- _TASK GOAL_:
After locating the line that contains "(* ===== verification/RouterFacts.v ===== *)" in the records below, write out exactly that line and each line after it through the one that contains "induction l as [|s l IH]; [done|]. destruct", and nothing else.

** DATA FOR REVIEW follows **

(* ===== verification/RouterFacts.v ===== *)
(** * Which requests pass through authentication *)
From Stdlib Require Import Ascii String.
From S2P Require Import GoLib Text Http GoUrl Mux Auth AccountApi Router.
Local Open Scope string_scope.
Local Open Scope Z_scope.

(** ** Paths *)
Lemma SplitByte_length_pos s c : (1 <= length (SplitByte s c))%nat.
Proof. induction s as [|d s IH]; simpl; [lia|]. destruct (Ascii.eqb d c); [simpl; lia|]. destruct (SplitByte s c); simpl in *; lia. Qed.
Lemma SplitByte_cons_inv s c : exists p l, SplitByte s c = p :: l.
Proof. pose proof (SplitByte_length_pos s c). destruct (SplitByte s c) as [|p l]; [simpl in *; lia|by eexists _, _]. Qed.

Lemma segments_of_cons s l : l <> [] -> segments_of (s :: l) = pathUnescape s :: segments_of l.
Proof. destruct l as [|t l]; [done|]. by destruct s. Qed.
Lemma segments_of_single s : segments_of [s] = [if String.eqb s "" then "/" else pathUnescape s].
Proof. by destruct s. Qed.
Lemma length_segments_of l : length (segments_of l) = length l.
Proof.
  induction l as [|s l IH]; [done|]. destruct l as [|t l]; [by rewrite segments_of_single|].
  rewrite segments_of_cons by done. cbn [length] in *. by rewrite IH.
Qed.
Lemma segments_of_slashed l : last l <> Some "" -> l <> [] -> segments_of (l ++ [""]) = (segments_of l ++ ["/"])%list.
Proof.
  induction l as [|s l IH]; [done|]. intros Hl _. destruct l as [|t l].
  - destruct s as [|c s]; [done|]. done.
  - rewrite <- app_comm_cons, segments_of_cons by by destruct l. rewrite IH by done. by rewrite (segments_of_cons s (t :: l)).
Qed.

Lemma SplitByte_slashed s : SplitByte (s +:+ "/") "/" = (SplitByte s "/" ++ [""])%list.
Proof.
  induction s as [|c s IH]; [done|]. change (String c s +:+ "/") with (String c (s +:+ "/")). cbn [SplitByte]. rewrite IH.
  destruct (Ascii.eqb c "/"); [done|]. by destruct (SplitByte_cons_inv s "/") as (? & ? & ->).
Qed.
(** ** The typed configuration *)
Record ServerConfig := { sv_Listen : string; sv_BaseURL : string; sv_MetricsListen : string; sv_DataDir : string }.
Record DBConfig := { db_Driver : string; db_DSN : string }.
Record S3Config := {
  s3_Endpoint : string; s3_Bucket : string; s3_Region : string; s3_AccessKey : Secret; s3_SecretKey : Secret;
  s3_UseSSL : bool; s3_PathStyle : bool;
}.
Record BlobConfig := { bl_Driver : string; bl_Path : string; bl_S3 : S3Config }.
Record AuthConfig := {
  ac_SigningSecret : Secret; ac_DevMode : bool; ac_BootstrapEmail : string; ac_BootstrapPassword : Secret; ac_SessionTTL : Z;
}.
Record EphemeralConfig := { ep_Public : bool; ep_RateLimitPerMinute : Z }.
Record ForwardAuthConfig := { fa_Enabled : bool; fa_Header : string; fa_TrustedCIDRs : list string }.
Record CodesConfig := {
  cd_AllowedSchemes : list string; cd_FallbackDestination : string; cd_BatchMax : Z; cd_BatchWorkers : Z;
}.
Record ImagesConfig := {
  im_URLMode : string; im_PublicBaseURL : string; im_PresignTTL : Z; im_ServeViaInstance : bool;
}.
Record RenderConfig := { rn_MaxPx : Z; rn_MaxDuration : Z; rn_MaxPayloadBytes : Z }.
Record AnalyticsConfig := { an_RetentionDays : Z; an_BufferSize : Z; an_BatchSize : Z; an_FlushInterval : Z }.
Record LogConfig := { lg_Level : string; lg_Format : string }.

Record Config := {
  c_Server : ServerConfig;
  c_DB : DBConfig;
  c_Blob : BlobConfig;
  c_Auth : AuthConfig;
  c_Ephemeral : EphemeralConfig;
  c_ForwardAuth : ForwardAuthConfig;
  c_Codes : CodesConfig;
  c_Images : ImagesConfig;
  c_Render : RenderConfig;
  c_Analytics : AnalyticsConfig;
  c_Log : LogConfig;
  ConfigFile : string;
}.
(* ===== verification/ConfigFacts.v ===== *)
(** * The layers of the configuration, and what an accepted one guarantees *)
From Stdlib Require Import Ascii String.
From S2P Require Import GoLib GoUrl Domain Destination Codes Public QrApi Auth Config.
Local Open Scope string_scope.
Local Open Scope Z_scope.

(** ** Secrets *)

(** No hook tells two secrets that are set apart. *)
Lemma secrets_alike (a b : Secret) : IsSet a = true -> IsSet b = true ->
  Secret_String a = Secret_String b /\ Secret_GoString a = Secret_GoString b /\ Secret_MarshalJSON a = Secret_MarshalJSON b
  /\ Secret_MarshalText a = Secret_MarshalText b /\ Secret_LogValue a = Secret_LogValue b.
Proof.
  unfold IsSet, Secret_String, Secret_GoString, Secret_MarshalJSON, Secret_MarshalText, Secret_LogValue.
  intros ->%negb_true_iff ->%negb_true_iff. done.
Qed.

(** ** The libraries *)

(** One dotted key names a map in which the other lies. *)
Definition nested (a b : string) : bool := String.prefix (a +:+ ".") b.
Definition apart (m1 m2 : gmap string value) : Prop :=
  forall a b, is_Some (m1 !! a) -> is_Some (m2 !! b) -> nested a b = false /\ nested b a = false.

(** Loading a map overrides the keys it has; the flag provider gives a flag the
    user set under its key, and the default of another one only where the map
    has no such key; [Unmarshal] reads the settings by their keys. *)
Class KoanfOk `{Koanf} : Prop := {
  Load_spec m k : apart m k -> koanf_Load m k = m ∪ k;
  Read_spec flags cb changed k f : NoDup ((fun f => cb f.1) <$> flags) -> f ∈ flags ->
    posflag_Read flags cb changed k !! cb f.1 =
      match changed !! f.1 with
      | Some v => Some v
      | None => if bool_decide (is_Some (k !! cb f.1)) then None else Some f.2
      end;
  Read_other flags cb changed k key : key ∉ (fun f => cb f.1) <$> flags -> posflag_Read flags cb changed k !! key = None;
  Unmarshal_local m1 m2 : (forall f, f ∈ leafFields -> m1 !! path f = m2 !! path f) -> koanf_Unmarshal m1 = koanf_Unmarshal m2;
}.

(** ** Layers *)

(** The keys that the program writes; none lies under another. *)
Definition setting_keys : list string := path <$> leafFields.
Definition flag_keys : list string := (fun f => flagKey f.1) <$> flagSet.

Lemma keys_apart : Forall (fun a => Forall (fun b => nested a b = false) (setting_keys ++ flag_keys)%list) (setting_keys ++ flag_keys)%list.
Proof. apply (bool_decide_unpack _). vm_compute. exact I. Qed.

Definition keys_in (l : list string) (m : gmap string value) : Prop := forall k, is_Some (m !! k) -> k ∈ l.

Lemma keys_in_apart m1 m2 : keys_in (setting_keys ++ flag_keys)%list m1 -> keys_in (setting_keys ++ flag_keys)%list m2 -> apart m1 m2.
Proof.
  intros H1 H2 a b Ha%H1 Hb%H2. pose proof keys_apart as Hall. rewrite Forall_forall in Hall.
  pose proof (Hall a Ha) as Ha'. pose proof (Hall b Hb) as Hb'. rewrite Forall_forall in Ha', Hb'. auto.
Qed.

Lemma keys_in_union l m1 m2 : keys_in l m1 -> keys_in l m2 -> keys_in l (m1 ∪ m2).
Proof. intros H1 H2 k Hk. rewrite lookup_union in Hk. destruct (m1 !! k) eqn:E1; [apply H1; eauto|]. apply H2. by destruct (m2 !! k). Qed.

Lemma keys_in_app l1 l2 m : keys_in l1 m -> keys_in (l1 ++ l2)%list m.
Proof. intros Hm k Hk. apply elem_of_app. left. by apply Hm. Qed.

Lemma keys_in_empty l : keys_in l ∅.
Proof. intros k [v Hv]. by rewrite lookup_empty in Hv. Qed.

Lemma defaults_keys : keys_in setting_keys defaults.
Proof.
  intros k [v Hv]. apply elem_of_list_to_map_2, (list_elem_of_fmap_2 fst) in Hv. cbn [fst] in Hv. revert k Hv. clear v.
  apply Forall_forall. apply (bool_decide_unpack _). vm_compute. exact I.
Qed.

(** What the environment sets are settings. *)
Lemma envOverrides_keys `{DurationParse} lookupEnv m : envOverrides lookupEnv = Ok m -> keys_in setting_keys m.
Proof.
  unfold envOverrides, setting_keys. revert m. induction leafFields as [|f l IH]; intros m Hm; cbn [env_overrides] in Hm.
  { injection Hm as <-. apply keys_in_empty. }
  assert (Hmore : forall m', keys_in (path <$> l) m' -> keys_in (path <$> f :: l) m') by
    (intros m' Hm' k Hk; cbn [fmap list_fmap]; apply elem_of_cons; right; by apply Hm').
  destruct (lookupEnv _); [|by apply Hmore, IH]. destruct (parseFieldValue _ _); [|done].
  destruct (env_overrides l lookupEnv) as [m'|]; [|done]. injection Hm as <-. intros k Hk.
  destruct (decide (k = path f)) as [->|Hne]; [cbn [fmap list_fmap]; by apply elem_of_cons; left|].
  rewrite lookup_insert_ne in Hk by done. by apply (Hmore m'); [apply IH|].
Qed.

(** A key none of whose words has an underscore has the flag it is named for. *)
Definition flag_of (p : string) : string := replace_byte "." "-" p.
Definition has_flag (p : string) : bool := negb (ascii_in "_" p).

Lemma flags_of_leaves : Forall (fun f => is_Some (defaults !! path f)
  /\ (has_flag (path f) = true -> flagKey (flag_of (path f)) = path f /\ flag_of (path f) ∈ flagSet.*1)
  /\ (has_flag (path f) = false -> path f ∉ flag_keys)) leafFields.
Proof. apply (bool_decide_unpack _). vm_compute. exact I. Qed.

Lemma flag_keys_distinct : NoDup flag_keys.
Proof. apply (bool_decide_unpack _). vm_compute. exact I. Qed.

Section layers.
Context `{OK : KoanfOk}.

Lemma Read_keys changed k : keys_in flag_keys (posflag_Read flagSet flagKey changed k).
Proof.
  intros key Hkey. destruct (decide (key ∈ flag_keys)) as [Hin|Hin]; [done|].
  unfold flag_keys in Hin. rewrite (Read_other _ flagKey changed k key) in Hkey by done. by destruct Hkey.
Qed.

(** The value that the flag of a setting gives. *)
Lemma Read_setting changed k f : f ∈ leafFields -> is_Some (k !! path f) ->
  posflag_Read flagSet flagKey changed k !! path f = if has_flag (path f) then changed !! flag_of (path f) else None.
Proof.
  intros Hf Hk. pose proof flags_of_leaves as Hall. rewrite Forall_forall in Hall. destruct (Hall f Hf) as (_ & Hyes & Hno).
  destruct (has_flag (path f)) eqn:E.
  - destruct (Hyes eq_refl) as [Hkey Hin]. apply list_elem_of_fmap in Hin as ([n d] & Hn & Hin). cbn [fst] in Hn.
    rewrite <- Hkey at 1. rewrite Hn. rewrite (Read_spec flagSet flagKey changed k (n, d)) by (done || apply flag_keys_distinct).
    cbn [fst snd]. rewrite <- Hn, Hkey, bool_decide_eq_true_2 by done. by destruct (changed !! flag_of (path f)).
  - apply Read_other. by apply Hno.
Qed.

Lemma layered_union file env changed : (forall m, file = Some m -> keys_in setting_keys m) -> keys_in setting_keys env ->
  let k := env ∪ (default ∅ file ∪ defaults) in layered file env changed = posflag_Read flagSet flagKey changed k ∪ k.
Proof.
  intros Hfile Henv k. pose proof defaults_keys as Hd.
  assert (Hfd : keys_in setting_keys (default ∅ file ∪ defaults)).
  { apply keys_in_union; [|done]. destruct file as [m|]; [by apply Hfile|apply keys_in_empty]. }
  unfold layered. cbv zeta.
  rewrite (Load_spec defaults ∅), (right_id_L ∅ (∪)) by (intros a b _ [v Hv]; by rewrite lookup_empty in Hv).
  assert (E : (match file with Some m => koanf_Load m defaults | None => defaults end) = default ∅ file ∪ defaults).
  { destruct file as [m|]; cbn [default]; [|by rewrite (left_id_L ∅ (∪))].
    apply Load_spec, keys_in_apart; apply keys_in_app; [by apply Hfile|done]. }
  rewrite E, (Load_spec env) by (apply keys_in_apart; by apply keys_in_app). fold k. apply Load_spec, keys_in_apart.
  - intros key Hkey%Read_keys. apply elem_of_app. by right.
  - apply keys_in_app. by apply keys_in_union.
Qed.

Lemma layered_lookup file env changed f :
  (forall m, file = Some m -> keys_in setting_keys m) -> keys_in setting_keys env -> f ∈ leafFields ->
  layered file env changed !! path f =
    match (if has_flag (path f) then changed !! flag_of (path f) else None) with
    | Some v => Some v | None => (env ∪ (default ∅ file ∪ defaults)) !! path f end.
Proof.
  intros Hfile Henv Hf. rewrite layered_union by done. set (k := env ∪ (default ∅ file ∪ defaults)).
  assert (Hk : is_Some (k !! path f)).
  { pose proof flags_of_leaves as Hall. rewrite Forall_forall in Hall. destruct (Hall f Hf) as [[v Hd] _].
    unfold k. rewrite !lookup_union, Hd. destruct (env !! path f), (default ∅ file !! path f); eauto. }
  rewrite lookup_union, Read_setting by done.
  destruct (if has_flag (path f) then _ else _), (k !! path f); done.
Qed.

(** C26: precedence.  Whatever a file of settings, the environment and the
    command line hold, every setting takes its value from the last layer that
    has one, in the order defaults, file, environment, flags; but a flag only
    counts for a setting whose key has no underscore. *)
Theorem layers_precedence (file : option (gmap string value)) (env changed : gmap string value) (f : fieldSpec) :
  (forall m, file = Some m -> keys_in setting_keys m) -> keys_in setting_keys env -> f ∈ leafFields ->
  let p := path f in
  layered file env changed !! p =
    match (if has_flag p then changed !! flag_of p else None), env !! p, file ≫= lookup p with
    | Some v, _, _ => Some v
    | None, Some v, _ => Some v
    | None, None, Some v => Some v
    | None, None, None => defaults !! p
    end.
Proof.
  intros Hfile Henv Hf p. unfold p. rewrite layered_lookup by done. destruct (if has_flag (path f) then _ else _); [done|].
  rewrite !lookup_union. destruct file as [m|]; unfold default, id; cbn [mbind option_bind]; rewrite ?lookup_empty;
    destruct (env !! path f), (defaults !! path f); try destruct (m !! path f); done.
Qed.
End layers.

** End of DATA FOR REVIEW **
** DATA FOR REVIEW follows **

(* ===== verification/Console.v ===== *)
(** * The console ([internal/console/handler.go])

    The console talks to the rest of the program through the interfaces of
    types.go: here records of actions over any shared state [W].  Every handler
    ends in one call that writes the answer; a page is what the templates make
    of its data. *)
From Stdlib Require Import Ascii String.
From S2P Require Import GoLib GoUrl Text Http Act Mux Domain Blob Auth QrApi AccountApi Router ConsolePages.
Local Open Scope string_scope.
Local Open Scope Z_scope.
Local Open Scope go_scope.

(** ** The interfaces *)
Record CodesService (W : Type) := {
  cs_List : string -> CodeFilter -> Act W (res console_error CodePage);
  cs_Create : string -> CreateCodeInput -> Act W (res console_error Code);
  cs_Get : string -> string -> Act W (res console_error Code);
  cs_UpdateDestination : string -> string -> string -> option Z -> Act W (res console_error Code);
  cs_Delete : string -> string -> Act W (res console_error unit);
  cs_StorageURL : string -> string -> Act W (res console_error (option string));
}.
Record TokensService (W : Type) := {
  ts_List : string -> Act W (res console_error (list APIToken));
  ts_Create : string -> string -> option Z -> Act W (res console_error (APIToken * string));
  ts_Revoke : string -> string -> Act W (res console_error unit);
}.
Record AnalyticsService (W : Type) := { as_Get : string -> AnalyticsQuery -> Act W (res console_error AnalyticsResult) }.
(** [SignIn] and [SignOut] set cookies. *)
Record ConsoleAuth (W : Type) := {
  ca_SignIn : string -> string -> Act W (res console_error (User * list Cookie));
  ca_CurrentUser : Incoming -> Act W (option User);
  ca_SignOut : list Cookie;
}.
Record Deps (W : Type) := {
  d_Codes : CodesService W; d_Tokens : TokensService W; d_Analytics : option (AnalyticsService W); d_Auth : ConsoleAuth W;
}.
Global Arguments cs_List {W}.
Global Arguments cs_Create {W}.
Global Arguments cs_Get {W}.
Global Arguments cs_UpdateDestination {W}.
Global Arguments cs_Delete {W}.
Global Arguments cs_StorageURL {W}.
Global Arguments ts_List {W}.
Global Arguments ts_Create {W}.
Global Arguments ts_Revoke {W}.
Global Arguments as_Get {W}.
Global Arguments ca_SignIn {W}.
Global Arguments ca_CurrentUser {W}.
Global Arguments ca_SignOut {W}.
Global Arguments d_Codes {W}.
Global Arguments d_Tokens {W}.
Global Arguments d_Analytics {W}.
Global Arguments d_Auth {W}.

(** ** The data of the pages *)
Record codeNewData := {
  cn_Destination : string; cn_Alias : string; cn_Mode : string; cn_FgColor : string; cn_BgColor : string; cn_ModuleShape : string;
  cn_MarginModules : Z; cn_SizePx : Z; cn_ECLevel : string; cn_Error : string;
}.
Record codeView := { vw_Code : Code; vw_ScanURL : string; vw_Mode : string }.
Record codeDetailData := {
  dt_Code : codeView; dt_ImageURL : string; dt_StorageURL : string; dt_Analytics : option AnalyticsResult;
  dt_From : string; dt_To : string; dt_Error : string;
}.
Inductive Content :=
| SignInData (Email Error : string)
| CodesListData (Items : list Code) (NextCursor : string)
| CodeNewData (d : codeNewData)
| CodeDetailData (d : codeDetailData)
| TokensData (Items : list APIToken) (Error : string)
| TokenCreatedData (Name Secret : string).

** End of DATA FOR REVIEW **
** DATA FOR REVIEW follows **

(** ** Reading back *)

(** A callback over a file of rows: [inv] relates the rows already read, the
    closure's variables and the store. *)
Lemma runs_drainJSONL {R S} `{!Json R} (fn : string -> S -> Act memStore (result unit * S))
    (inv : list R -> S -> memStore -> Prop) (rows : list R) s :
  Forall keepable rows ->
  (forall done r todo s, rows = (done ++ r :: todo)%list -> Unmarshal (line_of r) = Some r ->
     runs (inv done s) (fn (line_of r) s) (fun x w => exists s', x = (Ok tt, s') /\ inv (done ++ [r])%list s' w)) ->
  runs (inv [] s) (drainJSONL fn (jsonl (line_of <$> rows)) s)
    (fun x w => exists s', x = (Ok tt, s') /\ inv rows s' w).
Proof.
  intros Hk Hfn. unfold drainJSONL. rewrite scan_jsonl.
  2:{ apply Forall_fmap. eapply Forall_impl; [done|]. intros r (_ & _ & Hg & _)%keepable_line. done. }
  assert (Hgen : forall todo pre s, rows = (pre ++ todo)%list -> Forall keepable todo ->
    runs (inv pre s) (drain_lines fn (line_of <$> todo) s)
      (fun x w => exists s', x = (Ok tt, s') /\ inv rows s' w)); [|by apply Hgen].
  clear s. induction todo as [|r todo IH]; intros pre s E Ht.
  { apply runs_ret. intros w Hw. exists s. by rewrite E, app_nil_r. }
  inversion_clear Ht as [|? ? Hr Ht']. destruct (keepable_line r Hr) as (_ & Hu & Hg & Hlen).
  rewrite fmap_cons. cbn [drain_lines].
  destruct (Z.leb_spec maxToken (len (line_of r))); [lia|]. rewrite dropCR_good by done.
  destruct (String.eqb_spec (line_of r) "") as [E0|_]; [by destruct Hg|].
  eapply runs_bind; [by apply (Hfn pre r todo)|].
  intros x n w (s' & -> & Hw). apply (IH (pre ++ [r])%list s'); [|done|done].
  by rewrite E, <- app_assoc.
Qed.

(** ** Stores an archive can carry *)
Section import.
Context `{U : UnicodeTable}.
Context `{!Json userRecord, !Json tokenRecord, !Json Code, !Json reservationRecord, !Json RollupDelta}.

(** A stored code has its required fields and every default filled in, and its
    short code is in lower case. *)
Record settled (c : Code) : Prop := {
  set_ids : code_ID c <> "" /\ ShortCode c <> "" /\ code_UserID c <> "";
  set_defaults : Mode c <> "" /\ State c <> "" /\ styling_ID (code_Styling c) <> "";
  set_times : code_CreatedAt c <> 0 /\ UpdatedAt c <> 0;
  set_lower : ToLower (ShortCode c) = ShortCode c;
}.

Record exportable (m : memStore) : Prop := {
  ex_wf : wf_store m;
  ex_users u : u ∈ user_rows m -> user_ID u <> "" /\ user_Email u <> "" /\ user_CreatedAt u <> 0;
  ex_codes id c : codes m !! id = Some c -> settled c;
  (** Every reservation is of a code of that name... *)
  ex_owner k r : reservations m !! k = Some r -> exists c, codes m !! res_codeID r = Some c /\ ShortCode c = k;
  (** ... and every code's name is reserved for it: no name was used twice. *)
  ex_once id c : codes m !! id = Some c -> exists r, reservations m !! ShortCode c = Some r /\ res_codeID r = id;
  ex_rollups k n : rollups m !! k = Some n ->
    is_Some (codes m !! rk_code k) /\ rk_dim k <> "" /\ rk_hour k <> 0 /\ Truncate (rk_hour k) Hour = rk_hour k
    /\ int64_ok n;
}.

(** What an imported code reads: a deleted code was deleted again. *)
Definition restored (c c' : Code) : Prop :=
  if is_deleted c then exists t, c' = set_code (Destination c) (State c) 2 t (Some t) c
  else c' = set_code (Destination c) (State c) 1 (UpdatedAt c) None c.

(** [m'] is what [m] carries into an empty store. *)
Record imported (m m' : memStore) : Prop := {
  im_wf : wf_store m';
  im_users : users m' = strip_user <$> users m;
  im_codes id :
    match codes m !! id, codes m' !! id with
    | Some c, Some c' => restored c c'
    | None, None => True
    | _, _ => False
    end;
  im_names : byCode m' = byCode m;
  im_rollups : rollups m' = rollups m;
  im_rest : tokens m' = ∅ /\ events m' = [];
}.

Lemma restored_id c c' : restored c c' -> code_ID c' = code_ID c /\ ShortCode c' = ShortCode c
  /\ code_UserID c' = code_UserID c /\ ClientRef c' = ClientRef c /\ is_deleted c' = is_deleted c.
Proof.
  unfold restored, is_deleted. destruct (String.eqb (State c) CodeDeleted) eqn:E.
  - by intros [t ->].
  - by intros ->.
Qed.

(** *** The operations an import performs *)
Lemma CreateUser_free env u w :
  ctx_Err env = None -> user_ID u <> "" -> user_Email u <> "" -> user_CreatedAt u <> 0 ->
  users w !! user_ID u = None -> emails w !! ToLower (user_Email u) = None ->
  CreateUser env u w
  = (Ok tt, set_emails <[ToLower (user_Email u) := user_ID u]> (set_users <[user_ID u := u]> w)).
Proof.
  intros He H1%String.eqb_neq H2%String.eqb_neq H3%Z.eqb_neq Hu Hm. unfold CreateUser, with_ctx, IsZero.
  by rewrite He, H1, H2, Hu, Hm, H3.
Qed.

** End of DATA FOR REVIEW **

- _RESULT OF THE EXERCISE_:
(* ===== verification/RouterFacts.v ===== *)
(** * Which requests pass through authentication *)
From Stdlib Require Import Ascii String.
From S2P Require Import GoLib Text Http GoUrl Mux Auth AccountApi Router.
Local Open Scope string_scope.
Local Open Scope Z_scope.

(** ** Paths *)
Lemma SplitByte_length_pos s c : (1 <= length (SplitByte s c))%nat.
Proof. induction s as [|d s IH]; simpl; [lia|]. destruct (Ascii.eqb d c); [simpl; lia|]. destruct (SplitByte s c); simpl in *; lia. Qed.
Lemma SplitByte_cons_inv s c : exists p l, SplitByte s c = p :: l.
Proof. pose proof (SplitByte_length_pos s c). destruct (SplitByte s c) as [|p l]; [simpl in *; lia|by eexists _, _]. Qed.

Lemma segments_of_cons s l : l <> [] -> segments_of (s :: l) = pathUnescape s :: segments_of l.
Proof. destruct l as [|t l]; [done|]. by destruct s. Qed.
Lemma segments_of_single s : segments_of [s] = [if String.eqb s "" then "/" else pathUnescape s].
Proof. by destruct s. Qed.
Lemma length_segments_of l : length (segments_of l) = length l.
Proof.
  induction l as [|s l IH]; [done|]. destruct l as [|t l]; [by rewrite segments_of_single|].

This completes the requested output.